La culture ça se cultive ! Ils ont ainsi créé, développé ou enrichi les dispositifs qui permettent de reproduire et de nourrir leur noyau identitaire et leurs appartenances, substrats de leurs actes hakkas. La culture chinoise à Tahiti combien même elle se transforme, s’enrichit ou s’appauvrit d’éléments, s’adapte au contexte, se réactualise, en somme elle se cultive même parfois avec le renoncement, mais toujours avec l’origine, l’origine est la meilleure façon de penser l’avenir (Tobie Nathan 2004).

Comme certains le sous-entendent, l’ethnicité chinoise ou hakka n’est-elle qu’une ethnicité symbolique, vide de sens (Gans 1978) pour exister socialement à l’intérieur de la société polynésienne pour se différencier et se distinguer uniquement ?

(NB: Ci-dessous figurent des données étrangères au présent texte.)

(* ===== verification/Prelude.v ===== *)
(** * Verification of an Open vSwitch gateway

    The repository holds Open vSwitch 2.14.1 with a gateway extension (src/openvswitch-2.14.1,
    below written without that prefix), a source-NAT program for the traffic-control hook of
    Linux (src/bpf_snat.c), and installation scripts and notes. This library models the parts
    that decide something on their own -- protocol engines, state machines, parsers, codecs,
    data structures, packet rewriting -- as Rocq functions, and proves what they promise.

    ** The parts and how they interact

    - The spanning tree engine (lib/stp.c) decides which ports of a bridge forward. Its client
      calls it with received BPDUs and the passage of time.
    - The reconnect state machine (lib/reconnect.c) tells a connection when to connect, probe,
      disconnect and back off.
    - Controllers configure the gateway with the OpenFlow actions config_gw and handle_gw. Their
      text is split by the key-value parser (lib/ofp-parse.c), whose Ethernet addresses go
      through the scanner (lib/util.c); lib/ofp-actions.c encodes and decodes them;
      ofproto/ofproto-dpif-xlate.c turns them into Netlink attributes (lib/netlink.c) for the
      datapath. The command "dpctl set-gateway-params" takes another way: lib/dpctl.c parses
      its arguments, lib/dpif-netlink.c sends them, datapath/datapath.c reads them.
    - The connection tracker asks the trackers of the protocols (lib/conntrack-tcp.c,
      lib/conntrack-icmp.c, lib/conntrack-other.c) about each packet; they set expirations
      from timeout policies (lib/conntrack-tp.c).
    - Packet rewriting (lib/packets.c) keeps checksums with lib/csum.c. The program bpf_snat.c
      rewrites packets with checksum arithmetic of its own.
    - The MAC learning table (lib/mac-learning.c) keeps the port on which each address was seen,
      in a hash table (lib/hmap.c) by address, a hash table by port and a heap (lib/heap.c) of
      ports by the number of their addresses. Bundles of ports (ofproto/ofproto-dpif.c) flush
      and move its addresses; the learning switch of the test controller
      (lib/learning-switch.c) forwards by it. The heap is also the queue of the port monitor.
    - The JSON library (lib/json.c) reads and writes what the database protocols exchange. Its
      objects are tables of names (lib/shash.c) in hash tables; strings are checked and decoded
      by lib/unicode.c.
    - The values of the database are atoms, sets and maps (lib/ovsdb-data.c) of column types with
      constraints (lib/ovsdb-types.c). They are read from JSON, with an object parser
      (lib/ovsdb-parser.c) and errors as values (lib/ovsdb-error.c), and from the texts of the
      command line tools; UUIDs (lib/uuid.c) name rows, and symbols stand for UUIDs of rows to
      come. Sets and maps are kept in order by the quicksort of lib/sort.c.
    - The tables of the database server have columns of these types (ovsdb/column.c) in schemas
      (ovsdb/table.c), and rows of data (ovsdb/row.c). Clients select rows by conditions
      (ovsdb/condition.c, lib/ovsdb-condition.c) and change them by mutations
      (ovsdb/mutation.c); both are read from JSON against the schema of a table.

    ** Files

    - [Prelude]: record update, machine-width integers ([u16], [u32], [s32]), bytes in both byte
      orders, boolean comparisons, lexicographic order.
    - [Text], [Scan]: character classes, number printing and [atoi]; [ovs_scan] and its helpers.
    - [KeyValue]: [ofputil_parse_key_value], the loops over pairs, [str_to_mac].
    - [Heap]: the array with back pointers; all operations, the raw ones and the iteration
      included.
    - [Hmap], [HmapSpec]: hash tables with their buckets and links; their iterations and
      refinement of finite maps.
    - [Containers]: what hash tables and priority queues promise to their clients, as classes
      with [Hmap] and [Heap] as instances.
    - [MacLearning] to [MacLearningProps]: the MAC learning table over these classes, reserved
      addresses and the learning switch; the invariant of the table ([MacLearningInv]); single
      operations against lists of addresses ([MacLearningOps], [MacLearningSpec]); all
      operations as data and their simulation ([MacLearningThms]); the properties.
    - [Shash]: tables of names over any hash table.
    - [Unicode]: UTF-8 encoding and validation, surrogate pairs.
    - [Json]: values, lexer, parser with its stack, serializer, comparison, hash and clones.
      [JsonLex], [JsonNumber]: the text of strings, integers and numbers through the lexer.
      [JsonParse]: the invariant of the parser and input in pieces. [JsonRead],
      [JsonRoundtrip]: how printed values are read. [JsonProps]: the properties.
    - [Sort]: quicksort through callbacks, and what sorting promises as a class. [Uuid]: text,
      order and partial text of UUIDs.
    - [OvsdbTypes]: types, atoms, errors and the object parser, with the monad of fallible code
      ([outcome]: a value, an error, or a crash). [OvsdbData]: operations on data. [OvsdbJson]:
      data and types from and to JSON, the table of symbols. [OvsdbText]: the texts of data.
      [OvsdbDatum], [OvsdbSets]: order of atoms, lookup and sorting; data as sets.
      [OvsdbJsonThms], [OvsdbTypeThms]: reading JSON, in triples ([safe]) that exclude crashes.
      [OvsdbTextThms], [OvsdbTextSafe]: printed texts read back; any text is read without a
      crash. [OvsdbProps]: the properties.
    - [OvsdbSchema]: columns, sets of columns, table schemas and the fields of rows.
      [OvsdbCondition]: clauses, their order, the hash tables of equalities, matching.
      [OvsdbMutation]: 64-bit arithmetic, mutations and their execution. [OvsdbArith]: the
      arithmetic against integers without bounds. [OvsdbSchemaThms], [OvsdbMutationThms],
      [OvsdbConditionThms]: what is read is well formed; rows stay valid; clauses mean what
      their functions say and the hash tables find the same rows. [OvsdbDbProps]: the
      properties.
    - [Csum], [Packets]: checksums and their incremental updates; rewriting of IPv4 addresses,
      TOS, TTL and of TCP and UDP ports.
    - [BpfSnat], [BpfSnatL4]: bpf_snat.c, function by function; the second file is about TCP and
      UDP packets. Kernel helpers and the packet library are a record of operations, with
      their documented behaviour as the laws [helpers_ok].
    - [Conntrack], [ConntrackTcp], [ConntrackTcpFlow]: timeout policies, ICMP and other
      trackers; the TCP tracker; conversations through the TCP tracker.
    - [Netlink]: building, iterating, reading and validating attributes.
    - [Gateway], [GatewayText], [GatewayWire]: the gateway actions and parameters; their text;
      their way to the datapath and the kernel.
    - [Reconnect]: the whole state machine.
    - [Stp], [StpInv], [StpOps], [StpProps], [StpElection], [StpReport]: the engine; its
      invariant; the operations of the client as data; properties of reachable bridges;
      election and roles; timers, BPDUs and reports.

    ** How the code is represented

    A C struct is a record with the names of its fields, an enum an inductive type, a function
    a definition with the name of the function. Pointers into arrays are indices, buffers are
    lists of bytes, strings are lists of characters without the terminating null. Code that
    changes state takes the state and returns it; several results are a tuple; errors are
    [option], a sum, or the code's own numbers. Integers are [Z] with the wrap-around of their
    type written out wherever it can happen. Integers in memory follow the byte order of the
    host, which is a parameter ([endian]); theorems hold for both. Callbacks that only send are
    a list of what was sent. Locks, RCU, log messages, coverage counters and the release of
    memory are left out.

    ** What the theorems show

    - Spanning tree: the invariant of every reachable bridge, that root selection is optimal and
      better roots are adopted at once, that no port skips listening and learning, that roles
      and states agree, that hellos are complete, BPDUs read back, times stay in range, and
      changed ports are all reported.
    - Reconnect: reachable states are well formed; timeouts are exact; backoff doubles and
      saturates; the retry budget is kept; probes come on time.
    - Connection tracking: data stays within its types, states only advance, handshakes
      establish, blind packets are refused without effect, orderly closes make a connection
      reusable; policies take effect; directions are recorded exactly.
    - Checksums and rewriting: incremental updates equal recomputation and give the same bytes
      on hosts of both byte orders; header rewriting and both directions of source NAT, ICMP
      errors included, leave valid checksums and change nothing else.
    - Heap: every sequence of operations refines a priority queue given as a finite map, and
      rebuilding restores the order after raw operations.
    - Hash tables: every sequence of operations refines a finite map from nodes to hashes, and
      the iterators visit each node they should once.
    - MAC learning: the table refines a list of addresses in the order of use with fair
      eviction, ages exactly, misses no revalidation, skips only updates that change nothing,
      and makes the learning switch forward to where an address was seen. These hold for every
      choice of the hash functions.
    - JSON: printed values read back as equal values; on any input the parser gives an error or
      a value that is well formed and at most 1000 deep, however the input is cut into pieces;
      numbers of up to 19 digits are integers exactly when they denote one in range; equal
      values print in sorted order and hash alike. UTF-8 validation accepts exactly the encodings
      of sequences of scalar values. Tables of names refine finite maps. All hold for every
      choice of the hash function.
    - Database values: operations on data are those of finite sets and maps; a difference
      applied to the old data gives the new; data and types survive JSON, and data the texts of
      the tools; reading JSON, from the bytes on, never crashes and gives data that satisfy
      their type; reading texts does so under conditions on the type, and crashes without them.
      Sorting ends and sorts, as long as its random numbers vary; UUIDs have one text each.
    - Database tables: schemas read from any bytes are well formed, and rows survive JSON.
      Conditions select the rows that their clauses describe, tried in turn or through hash
      tables, if constants are not given by name and at most one is false, and go wrong
      otherwise. Mutations keep rows valid and have the effects of their operations, if they
      multiply integers by positive numbers only and do not multiply or divide real numbers;
      64-bit arithmetic is exact or an error but for products of numbers that are not positive.
    - Gateway: config_gw text reads back, handle_gw text exactly when its numbers are below ten;
      actions and parameters reach the datapath and the kernel unchanged.
    - Netlink and text: attributes round-trip, iteration over any bytes stays inside the buffer,
      policies are enforced, and the scanner and the key-value loops end on every input.

    ** Bounds and fuel

    Loops that are not structural take fuel, and it is proved to be enough: the scanner and the
    key-value loop take one more than the length of what they consume; the iteration over
    attributes takes the number of bytes, of which each round uses at least four; the option
    loop of TCP takes 64 for options of at most 40 bytes ([wscale_loop_fuel]); folding a 32-bit
    checksum takes two rounds ([csum_fold_done]); heap loops take the index, which halves on
    the way up, or the size, which the index passes by doubling on the way down; loops over a
    chain or all nodes of a hash table take its count, and those over learned addresses the
    length of their list (both follow from the refinement theorems, which fail if a loop stops
    early); draining changed ports takes 256 calls for at most 255 ports.
    The loop over JSON input takes twice its length, since each character is offered at most
    twice; unescaping and UTF-8 validation take the length of the string; scaling a number by
    powers of ten takes 20 rounds, since 64 bits hold less than 10^20.
    Quicksort takes [depth], a bound on nested calls that grows with the length and with the
    number of unlucky pivots in a row that its random numbers allow ([fair]); binary search
    takes one more than the size of the data; the loops over a text take its length; the check
    of a range against an enumeration takes the number of allowed values, since each round that
    goes on has found another one ([check_range_spec]). Data have fewer than 2^31 elements
    ([DATUM_MAX]), beyond which the midpoint of the search wraps around, and symbol tables at
    most 2^63 symbols and what an input adds.
    Checksum theorems are about data of at most 128 kB, where the 32-bit sum cannot overflow.
    Times of the reconnect machine and of the MAC learning table are integers without
    wrap-around; in the code they are 64-bit milliseconds and seconds.

    ** Not modelled

    The rest of the tree: the connection tracker core with its concurrent tables and NAT, RSTP,
    OpenFlow messages and the other actions, the classifier, datapaths, network devices,
    sockets and streams, JSON-RPC, the transactions, monitors, logs and replication of the OVSDB
    server and the replicas of its clients, the switch daemon, kernel modules, command line tools,
    Python bindings, tests, scripts. They are system calls, threads over shared memory, code
    generated at build time, or components of the size of the ones modelled here. Of modelled files, printers for operators (stp_print, netlink
    debug formats) are left out.

    Interleavings of threads are not modelled: each function is one step, so an update of the
    MAC learning table happens in one piece although the code drops the read lock before it
    takes the write lock. Flushing a bundle covers the table of its own bridge only.

    Floating-point numbers belong to the C library: in the scanner their conversion is a
    parameter; the JSON library and the database take them from the classes [Double] and
    [DoubleOrder], with what they rely on as the laws [DoubleOk]. So are the random numbers of
    the sort, the generator of UUIDs, the messages of system errors and the hash functions.
    Of JSON values the reference counts are left out, and with them sharing between a value and
    its clones; line and column counters of its parser do not wrap, and input is shorter than
    2^63 - 1 bytes ([fits]). Atoms are values, so that copying and swapping them, shared default
    values and the stack traces of internal errors are left out. Of rows only the fields are
    modelled, not the hash tables of a table, the references between rows or sets of rows. The
    order of clauses is that of the C library's qsort, a parameter that sorts when the
    comparison is a total order; the arithmetic of real numbers is the class [DoubleArith] with
    the laws [DoubleArithOk]. Of tables of names, swapping and moving, the variants
    that free the data, and random nodes are left out. *)
From stdpp Require Export base list numbers option strings.
From Stdlib Require Export ZArith Lia.
Lemma swap_spec h i j :
  wf h -> 1 <= i <= n h -> 1 <= j <= n h -> i <> j ->
  rearranged h (swap_nodes i j h) /\
  prio (swap_nodes i j h) i = prio h j /\ prio (swap_nodes i j h) j = prio h i /\
  forall k, 1 <= k <= n h -> k <> i -> k <> j -> prio (swap_nodes i j h) k = prio h k.
Proof.
  intros Hwf Hi Hj Hij. pose proof (wf_length h i Hwf Hi) as Li. pose proof (wf_length h j Hwf Hj) as Lj.
  pose proof Hwf as (W1 & W2 & W3 & W4).
  destruct (W4 i Hi) as (x & p & Ci), (W4 j Hj) as (y & q & Cj).
  assert (x <> y) as Hxy by (intros ->; by destruct (cell_inj _ _ _ _ _ _ Ci Cj)).
  set (h' := swap_nodes i j h). assert (h' = put_node x j (put_node y i h)) as E.
  { unfold h', swap_nodes. by rewrite (proj1 (cell_index _ _ _ _ Ci)), (proj1 (cell_index _ _ _ _ Cj)). }
  assert (cell h' j x p) as Cj'.
  { rewrite E. apply (put_cell _ j x (mk_node i p)).
    - unfold put_node. rsimpl. by rewrite length_insert.
    - unfold put_node. rsimpl. rewrite lookup_alter_ne by done. apply Ci. }
  assert (cell h' i y q) as Ci'.
  { rewrite E. apply put_cell_ne; [done | done |]. apply (put_cell _ i y (mk_node j q)); [done | apply Cj]. }
  assert (forall k z r, k <> i -> k <> j -> cell h k z r -> cell h' k z r) as Ck.
  { intros k z r Hki Hkj C. rewrite E.
    assert (z <> x) by (intros ->; by destruct (cell_inj _ _ _ _ _ _ C Ci)).
    assert (z <> y) by (intros ->; by destruct (cell_inj _ _ _ _ _ _ C Cj)).
    by apply put_cell_ne, put_cell_ne. }
  assert (n h' = n h /\ allocated h' = allocated h /\ length (array h') = length (array h) /\
    dom (nodes h') = dom (nodes h)) as (En & Ea & El & Ed).
  { rewrite E. unfold put_node. rsimpl. by rewrite !length_insert, !dom_alter_L. }
  assert (forall k, 1 <= k <= n h -> exists z r, cell h' k z r) as Call.
  { intros k Hk. destruct (W4 k Hk) as (z & r & C).
    destruct (decide (k = i)) as [-> |]; [by eauto |]. destruct (decide (k = j)) as [-> |]; [by eauto |].
    by eauto. }
  split; [split |].
  - unfold wf. rewrite En, Ea, El. split; [done |]. split; [done |]. split; [| done].
    intros H0. apply nil_length_inv. rewrite El, W3; done.
  - split; [done |]. split; [done |]. intros z r. unfold mem. rewrite En. split.
    + intros (k & Hk & C). destruct (decide (k = i)) as [-> |].
      { destruct (cell_fun _ _ _ _ _ _ C Ci') as [-> ->]. by exists j. }
      destruct (decide (k = j)) as [-> |].
      { destruct (cell_fun _ _ _ _ _ _ C Cj') as [-> ->]. by exists i. }
      destruct (W4 k Hk) as (z' & r' & C'). exists k. split; [done |].
      by destruct (cell_fun _ _ _ _ _ _ C (Ck k z' r' ltac:(done) ltac:(done) C')) as [-> ->].
    + intros (k & Hk & C). destruct (decide (k = i)) as [-> |].
      { destruct (cell_fun _ _ _ _ _ _ C Ci) as [-> ->]. by exists j. }
      destruct (decide (k = j)) as [-> |].
      { destruct (cell_fun _ _ _ _ _ _ C Cj) as [-> ->]. by exists i. }
      exists k. split; [done |]. by apply Ck.
  - rewrite (cell_prio _ _ _ _ Ci'), (cell_prio _ _ _ _ Cj'), (cell_prio _ _ _ _ Ci),
      (cell_prio _ _ _ _ Cj). split; [done |]. split; [done |]. intros k Hk Hki Hkj.
    destruct (W4 k Hk) as (z & r & C).
    by rewrite (cell_prio _ _ _ _ C), (cell_prio _ _ _ _ (Ck k z r Hki Hkj C)).
Qed.

(** ** Floating up *)

(** Only the edges at [i] may violate the order, and the children of [i] are in order with
    its parent. *)
Definition near (h : heap) (i : nat) : Prop :=
  (forall a b, 1 <= a -> child a b -> b <= n h -> a <> i -> b <> i -> (prio h b <= prio h a)%Z) /\
  (forall g b, 1 <= g -> child g i -> child i b -> b <= n h -> (prio h b <= prio h g)%Z).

Aujourd’hui des négociations retissent des liens progressivement entre la communauté chinoise de Tahiti et la Chine Continentale, notamment les missions diplomatiques, économiques et touristiques qui viennent changer les représentations locales à propos de la Chine de Pékin. Le retour constaté vers une resinisation du groupe chinois majoritairement hakka serait une contrainte pour celui-ci à se requestionner sur ses origines, ses spécificités, ses appartenances à côté des autres groupes Han de la Chine Continentale. Certes il y a un mouvement des Hakkas vers les sources, vers l’origine, mais ils recréent une identité nouvelle néo-hakka. Ils ne cherchent pas la même, ils évoluent avec une autre, ils se transforment mais toujours rattachés à l’origine.

* Renata SUMMO-O’CONNELLS

  Association AILAE

Exposition sur les Aborigènes de Kimberley en Australie

L’Académie Itinérante des Échanges Arts et Langues Européennes, or AILAE, présentera les images de la collection Kevin Shaw ainsi que d’autres artistes tels Annabel Butler, ou Skye Llewellyn Chapman. Quelques posters les accompagneront. AILAE et le projet « MATES » ont pour but de développer le dialogue et de resserrer les liens entre l’Europe et les région du Pacifique dans une dimension de réciprocité, sans orientation ni marginalisation. Une brève présentation s’attachera à la problématique théorique et à une description de la collection « Mates ». Cette collection de photographies a été réalisée par Kevin Shaw, anthropologue et artiste australien établi ces vingt dernières années dans la région de Kimberley. Il a confié sa collection à AILAE en Europe pour qu’elle y soit présentée. Dans la région de Kimberley, territoires et peuples sont menacés par des conditions de vie difficiles, une système de santé médiocre et l’avidité que suscitent les mines du pays. Plus important encore, « Mates » est un contrat social entre Kevin Shaw et la population locale qui lui a demandé d’écrire et de prendre des photos d’elle. « Mates » offre un regard extraordinaire sur la vie et l’histoire de ces populations qui ne veulent pas être connues et cantonnées à être des sujets coloniaux, des marginaux, des représentatifs de « l’Autre », ou des bénéficiaires d’un système de protection sociale.